● Problem statement
Write out, unaltered, each line from the top of the records below down to the line where "(** ** Fixed-point formatting" appears, that line included.

● Saved entries
-.-.-
(** * Prosper Loan Eligibility Predictor: a shallow embedding of app.py and myapp.py

    The repository holds two Streamlit scripts.  Variant A ([app.py]) loads one
    pickled pipeline, variant B ([myapp.py]) loads a model and a separate
    preprocessor.  Both collect eight applicant fields, build a one-row data
    frame, call [predict] and [predict_proba], and render a verdict, a
    confidence score and a summary table.

    Python values are embedded as follows: [int] as [Z], [float] as the
    binary64 instance of [spec_float], [str] as [string], exceptions as an
    inductive type, a script run as a writer-plus-error computation over the
    list of rendered Streamlit elements, and the resource cache of
    [st.cache_resource] as explicit state.  The two-column layout of the
    form and the [help] texts of variant B's widgets are left out: they
    change neither the values the widgets return nor what is computed. *)

From Stdlib Require Import ZArith List String Ascii Bool Lia.
From Stdlib Require Import Floats.SpecFloat.
From Stdlib Require Import DecimalString.
Import ListNotations.
Set Warnings "-register-all".
Local Open Scope Z_scope.
Local Open Scope string_scope.

(* ================================================================== *)
(** * Python floats (IEEE 754 binary64) *)

Module PyFloat.

Definition prec : Z := 53.
Definition emax : Z := 1024.

Definition float := spec_float.

(** [float(n)] for an integer [n], rounded to nearest even. *)
Definition of_Z (n : Z) : float := binary_normalize prec emax n 0 false.

Definition mul (x y : float) : float := SFmul prec emax x y.
Definition div (x y : float) : float := SFdiv prec emax x y.

(** The value a decimal literal [n/10^k] denotes when both [n] and [10^k]
    are exactly representable: the correctly rounded quotient. *)
Definition of_decimal (n : Z) (k : Z) : float := div (of_Z n) (of_Z (10 ^ k)).

Definition eqb (x y : float) : bool := SFeqb x y.
Definition ltb (x y : float) : bool := SFltb x y.
Definition leb (x y : float) : bool := SFleb x y.
(** Python's [x > y]. *)
Definition gtb (x y : float) : bool := SFltb y x.

Definition not_nan (x : float) : bool :=
  match x with
  | S754_nan => false
  | _ => true
  end.

Definition is_finite (x : float) : bool :=
  match x with
  | S754_zero _ | S754_finite _ _ _ => true
  | _ => false
  end.

(** ** Fixed-point formatting

    [format(x, '.2f')] prints the decimal with two fractional digits that
    is nearest to the exact binary value of [x], ties to even.  [hundredths]
    is that value scaled by 100, as a natural number; the sign is printed
    separately (Python prints [-0.00] for a negative value that rounds to
    zero). *)

Definition round_half_even_div (num den : Z) : Z :=
  let q := num / den in
  let r := num mod den in
  match (2 * r) ?= den with
  | Lt => q
  | Gt => q + 1
  | Eq => if Z.even q then q else q + 1
  end.

Definition hundredths (m : positive) (e : Z) : Z :=
  match e with
  | Zneg p => round_half_even_div (Zpos m * 100) (2 ^ Zpos p)
  | _ => Zpos m * 100 * 2 ^ e
  end.

Definition digit_char (d : Z) : ascii := ascii_of_nat (48 + Z.to_nat d).

Definition two_digits (n : Z) : string :=
  String (digit_char (n / 10)) (String (digit_char (n mod 10)) EmptyString).

(** Decimal digits of a non-negative integer, ["0"] for zero. *)
Definition string_of_Z_nonneg (n : Z) : string :=
  NilZero.string_of_uint (N.to_uint (Z.to_N n)).

(** Thousands separators: a comma before every group of three digits,
    counted from the right. *)
Fixpoint group_thousands (s : string) : string :=
  match s with
  | EmptyString => EmptyString
  | String c rest =>
      let tail := group_thousands rest in
      if andb (Nat.eqb (Nat.modulo (String.length rest) 3) 0)
              (negb (Nat.eqb (String.length rest) 0))
      then String c (String "," tail)
      else String c tail
  end.

Definition sign_string (s : bool) : string := if s then "-" else "".

Definition fixed2_of_hundredths (comma : bool) (s : bool) (h : Z) : string :=
  let ip := string_of_Z_nonneg (h / 100) in
  sign_string s ++ (if comma then group_thousands ip else ip)
    ++ "." ++ two_digits (h mod 100).

(** [format(x, '.2f')] when [comma] is false, [format(x, ',.2f')] when it
    is true. *)
Definition format_fixed2 (comma : bool) (x : float) : string :=
  match x with
  | S754_nan => "nan"
  | S754_infinity s => sign_string s ++ "inf"
  | S754_zero s => fixed2_of_hundredths comma s 0
  | S754_finite s m e => fixed2_of_hundredths comma s (hundredths m e)
  end.

(** [format(x, '.2%')]: the value is multiplied by 100 in binary64, printed
    with two fractional digits and followed by a percent sign. *)
Definition format_percent2 (x : float) : string :=
  format_fixed2 false (mul x (of_Z 100)) ++ "%".

End PyFloat.

Import PyFloat.

(* ================================================================== *)
(** * Python values, exceptions and tables *)

(** Scalars that the scripts handle: form values and predicted labels. *)
Inductive pyval : Type :=
| PyNone
| PyBool (b : bool)
| PyInt (z : Z)
| PyFloat (f : float)
| PyStr (s : string).

(** Exceptions below [Exception]; [str_exn] is Python's [str(e)]. *)
Inductive exn : Type :=
| FileNotFoundError (msg : string)
| IndexError (msg : string)
| OtherException (cls msg : string).

Definition str_exn (e : exn) : string :=
  match e with
  | FileNotFoundError msg => msg
  | IndexError msg => msg
  | OtherException _ msg => msg
  end.

Inductive result (A : Type) : Type :=
| Ok (a : A)
| Raise (e : exn).
Arguments Ok {A} a.
Arguments Raise {A} e.

Definition result_bind {A B} (c : result A) (k : A -> result B) : result B :=
  match c with
  | Ok a => k a
  | Raise e => Raise e
  end.

Declare Scope result_scope.
Delimit Scope result_scope with result.
Notation "x <- c ;; k" := (result_bind c (fun x => k))
  (at level 61, c at next level, right associativity) : result_scope.

(** A [pandas.DataFrame] built from a dict of lists: the columns in
    insertion order. *)
Definition DataFrame : Type := list (string * list pyval).

(** What a scikit-learn method accepts or returns as a table: a data frame
    or a numeric two-dimensional array. *)
Inductive tabular : Type :=
| Frame (df : DataFrame)
| NdArray (rows : list (list float)).

(** [prediction == n] for an integer literal [n].  [bool] is a subclass of
    [int]; a float compares by value (exact for the literals 0 and 1 used by
    the scripts); any other object is unequal to an integer. *)
Definition py_eq_int (v : pyval) (n : Z) : bool :=
  match v with
  | PyInt z => Z.eqb z n
  | PyBool b => Z.eqb (if b then 1 else 0) n
  | PyFloat f => PyFloat.eqb f (of_Z n)
  | PyStr _ => false
  | PyNone => false
  end.

Definition string_of_nat (n : nat) : string :=
  NilZero.string_of_uint (Nat.to_uint n).

(** Subscripting an array with a non-negative index; numpy raises
    [IndexError] out of range. *)
Definition getitem {A : Type} (l : list A) (i : nat) : result A :=
  match nth_error l i with
  | Some a => Ok a
  | None =>
      Raise (IndexError ("index " ++ string_of_nat i
                         ++ " is out of bounds for axis 0 with size "
                         ++ string_of_nat (List.length l)))
  end.

(** Python's [max] over a non-empty sequence of floats: the first element
    that no later element exceeds under [>]. *)
Definition max_step (best item : float) : float :=
  if gtb item best then item else best.

Definition py_max (l : list float) : option float :=
  match l with
  | [] => None
  | x :: rest => Some (fold_left max_step rest x)
  end.

(** An unpickled object, seen through the capabilities the scripts use:
    its truth value and the scikit-learn methods.  A method the object lacks
    raises (AttributeError), which the [result] covers.  The methods are
    functions of their argument: an artifact is never mutated by a call.
    The truth value is taken to be defined and the probabilities to be
    floats, as for a fitted scikit-learn estimator: an object whose
    [__bool__] or [__len__] raises, or whose probabilities cannot be
    formatted as numbers, is outside this model. *)
Record PyObject : Type := {
  truthy : bool;
  predict : tabular -> result (list pyval);
  predict_proba : tabular -> result (list (list float));
  transform : tabular -> result tabular
}.
(** The reduction of the workers' slots, started from zeros, over tuples
    that ask for nothing negative: an upper bound that some tuple
    attains, or zero when there is no tuple. *)
Lemma max_columns_spec (T : nat) (xs : list (nat * COOTuple)) :
  Forall (λ x, (x.1 < T)%nat ∧ 0 ≤ cols x.2) xs →
  let r := foldl Z.max 0 (foldl see (replicate T 0) xs) in
  (∀ x, x ∈ xs → cols x.2 ≤ r) ∧
  ((∃ x, x ∈ xs ∧ r = cols x.2) ∨ xs = [] ∧ r = 0).
Proof.
  intros Hxs r. rewrite Forall_forall in Hxs.
  destruct (foldl_max_ge (foldl see (replicate T 0) xs) 0) as [H0 Hge].
  fold r in H0, Hge. split.
  - intros x Hx. destruct (Hxs x Hx) as [Ht _].
    destruct (see_upper xs (replicate T 0) x Hx) as (c & Hc & Hle).
    { by rewrite length_replicate. }
    apply list_elem_of_lookup_2 in Hc. specialize (Hge c Hc). lia.
  - destruct xs as [|x0 xs].
    { right. split; [done|].
      destruct (foldl_max_in (foldl see (replicate T 0) []) 0) as [Hr|Hr];
        fold r in Hr; [done|].
      cbn [foldl] in Hr. by apply elem_of_replicate in Hr as [? _]. }
    left.
    destruct (foldl_max_in (foldl see (replicate T 0) (x0 :: xs)) 0) as [Hr|Hr];
      fold r in Hr.
    + exists x0. split; [apply list_elem_of_here|].
      destruct (Hxs x0 (list_elem_of_here _ _)) as [Ht Hpos].
      destruct (see_upper (x0 :: xs) (replicate T 0) x0 (list_elem_of_here _ _))
        as (c & Hc & Hle); [by rewrite length_replicate|].
      apply list_elem_of_lookup_2 in Hc. specialize (Hge c Hc). lia.
    + apply list_elem_of_lookup in Hr as [t Hr].
      destruct (see_attained _ _ _ _ Hr) as [Hm|(x & Hx & Hrx)].
      * apply lookup_replicate in Hm as [Hr0 _].
        exists x0. split; [apply list_elem_of_here|].
        destruct (Hxs x0 (list_elem_of_here _ _)) as [Ht Hpos].
        destruct (see_upper (x0 :: xs) (replicate T 0) x0 (list_elem_of_here _ _))
          as (c & Hc & Hle); [by rewrite length_replicate|].
        apply list_elem_of_lookup_2 in Hc. specialize (Hge c Hc). lia.
      * by exists x.
Qed.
-.-.-
● Reply to the exercise
(** * Prosper Loan Eligibility Predictor: a shallow embedding of app.py and myapp.py

    The repository holds two Streamlit scripts.  Variant A ([app.py]) loads one
    pickled pipeline, variant B ([myapp.py]) loads a model and a separate
    preprocessor.  Both collect eight applicant fields, build a one-row data
    frame, call [predict] and [predict_proba], and render a verdict, a
    confidence score and a summary table.

    Python values are embedded as follows: [int] as [Z], [float] as the
    binary64 instance of [spec_float], [str] as [string], exceptions as an
    inductive type, a script run as a writer-plus-error computation over the
    list of rendered Streamlit elements, and the resource cache of
    [st.cache_resource] as explicit state.  The two-column layout of the
    form and the [help] texts of variant B's widgets are left out: they
    change neither the values the widgets return nor what is computed. *)

From Stdlib Require Import ZArith List String Ascii Bool Lia.
From Stdlib Require Import Floats.SpecFloat.
From Stdlib Require Import DecimalString.
Import ListNotations.
Set Warnings "-register-all".
Local Open Scope Z_scope.
Local Open Scope string_scope.

(* ================================================================== *)
(** * Python floats (IEEE 754 binary64) *)

Module PyFloat.

Definition prec : Z := 53.
Definition emax : Z := 1024.

Definition float := spec_float.

(** [float(n)] for an integer [n], rounded to nearest even. *)
Definition of_Z (n : Z) : float := binary_normalize prec emax n 0 false.

Definition mul (x y : float) : float := SFmul prec emax x y.
Definition div (x y : float) : float := SFdiv prec emax x y.

(** The value a decimal literal [n/10^k] denotes when both [n] and [10^k]
    are exactly representable: the correctly rounded quotient. *)
Definition of_decimal (n : Z) (k : Z) : float := div (of_Z n) (of_Z (10 ^ k)).

Definition eqb (x y : float) : bool := SFeqb x y.
Definition ltb (x y : float) : bool := SFltb x y.
Definition leb (x y : float) : bool := SFleb x y.
(** Python's [x > y]. *)
Definition gtb (x y : float) : bool := SFltb y x.

Definition not_nan (x : float) : bool :=
  match x with
  | S754_nan => false
  | _ => true
  end.

Definition is_finite (x : float) : bool :=
  match x with
  | S754_zero _ | S754_finite _ _ _ => true
  | _ => false
  end.

(** ** Fixed-point formatting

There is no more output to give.